Der VIII. Senat des BGH wies die Revision zurück. Zu Recht habe das Berufungsgericht angenommen, dass dem Mieterhöhungsverlangen des Vermieters die im Mietvertrag angegebene Wohnfläche von 55,75 m² zugrunde zu legen sei und nicht die geringere tatsächliche Wohnfläche von 51,03 m². In der Angabe der Wohnfläche im Mietvertrag liege nach der Rechtsprechung des Senats eine Beschaffenheitsvereinbarung, die auch für die Beurteilung einer Mieterhöhung nach § 558 BGB maßgeblich sei, wenn die Flächenabweichung - wie hier - nicht mehr als 10 % betrage. Dazu verweist der BGH auf sein Urteil vom 7. Juli 2004, VIII ZR 192/03 = GE 2004, 1021 (vgl. auch GE 2007, 1022). Vorliegend sei es allerdings um die Frage gegangen, ob sich auch der Mieter bei der Mieterhöhung nach § 558 BGB an einer für ihn nachteiligen, aber im Rahmen der Toleranzgrenze von 10 % liegenden Wohnflächenvereinbarung festhalten lassen müsse. Das habe das Berufungsgericht zutreffend bejaht. Die Beschaffenheitsvereinbarung der Parteien über die Wohnfläche sei auch für diesen Fall maßgebend.

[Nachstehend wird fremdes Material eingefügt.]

(** A search that fails: the key is not there. *)
Lemma not_in_leaf es i key : 
  (forall j k, Z.of_nat j < i -> es.*1 !! j = Some k -> blt k key) ->
  (forall j k, i <= Z.of_nat j -> es.*1 !! j = Some k -> blt key k) -> ~ key ∈ (es : list entry).*1.
Proof.
  intros Hl Hr [j Hj]%list_elem_of_lookup. destruct (decide (Z.of_nat j < i)).
  - apply (blt_irrefl key). eapply Hl; [|done]. lia.
  - apply (blt_irrefl key). eapply Hr; [|done]. lia.
Qed.

Lemma map_eq_of_mem (es es' : list entry) key :
  NoDup es.*1 -> NoDup es'.*1 -> (forall r, (key, r) ∈ es <-> (key, r) ∈ es') ->
  (list_to_map es : gmap bytes RecordId) !! key = (list_to_map es' : gmap bytes RecordId) !! key.
Proof.
  intros H1 H2 Hr. apply option_eq. intros r. rewrite <-!elem_of_list_to_map by done. apply Hr.
Qed.

Section Lookup.
Context {St : Type} {C : Crc32c} {E : StorageEngine St} {L : StorageLaws St}.

Lemma lookup_loop_spec fuel : forall (x : Io St) h lo hi pid fp ls key,
  io_wf x -> rep (vw x) h lo hi pid fp ls -> lo_le lo key -> hi_lt key hi -> (h < fuel)%nat ->
  lookup_loop fuel pid key x = Some (Ok (tmap ls !! key), x).
Proof.
  induction fuel as [|f IH]; intros x h lo hi pid fp ls key Hwf Hrep Hlo Hhi Hh; [lia|]. cbn [lookup_loop].
  pose proof (tree_nodup _ _ _ _ _ _ _ Hrep) as Hnd. destruct h as [|h]; cbn in Hrep.
  - destruct Hrep as (-> & n & (p & Hp & _ & _ & -> & Hw) & -> & Hin). unfold tmap. rewrite ents_one in *.
    unfold io_bind at 1. rewrite (io_read_ok x pid p Hwf Hp), is_leaf_page_leaf, (lw_tag _ Hw). cbn.
    destruct (search_spec _ key Hw ltac:(apply Hin)) as (r & -> & Hr). unfold io_bind, io_pure. destruct r as [i|i].
    + destruct Hr as [Hi Hk]. destruct (entry_at _ _ _ Hw Hi Hk) as (r & He & ->). unfold io_ret.
      do 3 f_equal. symmetry. apply elem_of_list_to_map; [done|]. by eapply list_elem_of_lookup_2.
    + destruct Hr as (Hi & Hb & Ha). unfold io_ret. do 3 f_equal. symmetry. apply not_elem_of_list_to_map.
      by eapply not_in_leaf.
  - destruct Hrep as (n & fp' & (p & Hp & _ & _ & -> & Hw) & Hn & -> & Hf).
    unfold io_bind at 1. rewrite (io_read_ok x pid p Hwf Hp), is_leaf_page_internal, (iw_tag _ Hw). cbn [Z.eqb].
    destruct (forest_keys _ (rep_in (vw x) h) _ _ _ _ _ _ Hf) as [Hs _].
    destruct (find_child_idx_spec _ key Hw Hs) as (i & -> & Hi & Hle & Hgt).
    destruct (forest_pick _ _ _ _ _ _ _ key i Hf Hlo Hhi) as
      (c & lo' & hi' & fp1 & fpc & fp2 & ls1 & lsc & ls2 & Hc & Hlo' & Hhi' & Hl & Hrc & Hr & -> & ->);
      [by rewrite internal_ks_length by done|done|done|].
    unfold io_bind, io_pure. rewrite (child_at_cs _ i Hw Hi), Hc.
    rewrite (IH x h lo' hi' c fpc lsc key Hwf Hrc Hlo' Hhi') by lia. do 3 f_equal. unfold tmap.
    pose proof (tree_nodup _ _ _ _ _ _ _ Hrc). apply map_eq_of_mem; [done|done|].
    intros r. rewrite !ents_app, !elem_of_app. split; [auto|]. intros [Hm|[Hm|Hm]]; [|done|].
    + pose proof (lseg_below _ (rep_in (vw x) h) _ _ _ _ _ _ key _ Hl Hlo' Hm) as Hbad. by apply blt_irrefl in Hbad.
    + pose proof (rseg_above _ (rep_in (vw x) h) _ _ _ _ _ _ key _ Hr Hhi' Hm) as Hbad. by apply blt_irrefl in Hbad.
Qed.

Lemma check_key_in key (x : Io St) : 0 < zlen key <= MAX_KEY_LEN -> check_key key x = Some (Ok tt, x).
Proof.
  intros Hk. unfold check_key. rewrite (proj2 (Z.eqb_neq _ _)), (proj2 (Z.ltb_ge _ _)) by lia. done.
Qed.

Lemma check_key_bad key (x : Io St) : ~ 0 < zlen key <= MAX_KEY_LEN ->
  check_key key x = Some (Err (KeyTooLong (zlen key) MAX_KEY_LEN), x).
Proof.
  intros Hk. unfold check_key. destruct (Z.eqb_spec (zlen key) 0), (Z.ltb_spec MAX_KEY_LEN (zlen key)); cbn; try done. lia.
Qed.
End Lookup.

(** ** The lookup theorem *)

Section LookupTheorem.
Context {St : Type} {C : Crc32c} {E : StorageEngine St} {L : StorageLaws St}.

(** C19: a lookup in a tree answers from the map that the tree's leaves stand for, on every
    key, and changes nothing; a key that is empty or longer than 64 bytes is refused.  The
    loop ends after one step per level. *)
Theorem btree_lookup_correct (x : Io St) h root fp ls key fuel :
  io_wf x -> tree_at (vw x) h root fp ls -> (h < fuel)%nat ->
  lookup_in fuel root key x =
    if decide (0 < zlen key <= MAX_KEY_LEN) then Some (Ok (tmap ls !! key), x)
    else Some (Err (KeyTooLong (zlen key) MAX_KEY_LEN), x).
Proof.
  intros Hwf (Hrep & _ & _) Hh. unfold lookup_in, io_bind. case_decide as Hk.
  - rewrite check_key_in by done. by eapply lookup_loop_spec.
  - by rewrite check_key_bad.
Qed.
End LookupTheorem.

Allerdings leite eine verbreitete Auffassung aus § 557 Abs. 4 bzw. § 558 Abs. 6 BGB her, dass die Vereinbarung einer - gemessen an den tatsächlichen Verhältnissen - zu großen Wohnfläche für spätere Mieterhöhungen nach § 558 BGB nicht verbindlich sei, weil es sich um eine verkappte Mieterhöhungsmöglichkeit handele, die dem Vermieter gestattet, die Miete über die ortsübliche Vergleichsmiete hinaus zu erhöhen. Dieser Auffassung folge der Senat indessen nicht. Eine Wohnflächenvereinbarung werde von den Mieterschutzbestimmungen der §§ 557 Abs. 4, 558 Abs. 6 BGB nicht erfasst. Mit dem dort normierten Verbot von Vereinbarungen, die von den gesetzlichen Bestimmungen zum Nachteil des Mieters abwichen, seien Abreden gemeint, die die formellen oder materiellen Voraussetzungen für eine Mieterhöhung abänderten. Dies treffe auf eine Wohnflächenvereinbarung nicht zu, selbst wenn sie im Rahmen eines späteren Mieterhöhungsverlangens mittelbar Bedeutung erlangen könne. Erst bei einer Differenz von mehr als 10 % sei es dem davon jeweils nachteilig betroffenen Vertragspartner nicht mehr zumutbar, an der Vereinbarung festzuhalten, und sei infolgedessen die tatsächliche Wohnfläche maßgeblich.

Anmerkung

Bearbeitung des Verlags, keine Aussage des Gerichts

Der VIII. Senat des BGH führt konsequent seine "Wohnflächenrechtsprechung" mit der Toleranzgrenze von 10 % fort, die gleichermaßen für beide Mietvertragsparteien gilt. Über die dogmatische Einordnung mag man verschiedener Ansicht sein, diese Rechtsprechung bringt jedoch eine klare Linie und führt zur Rechtsklarheit.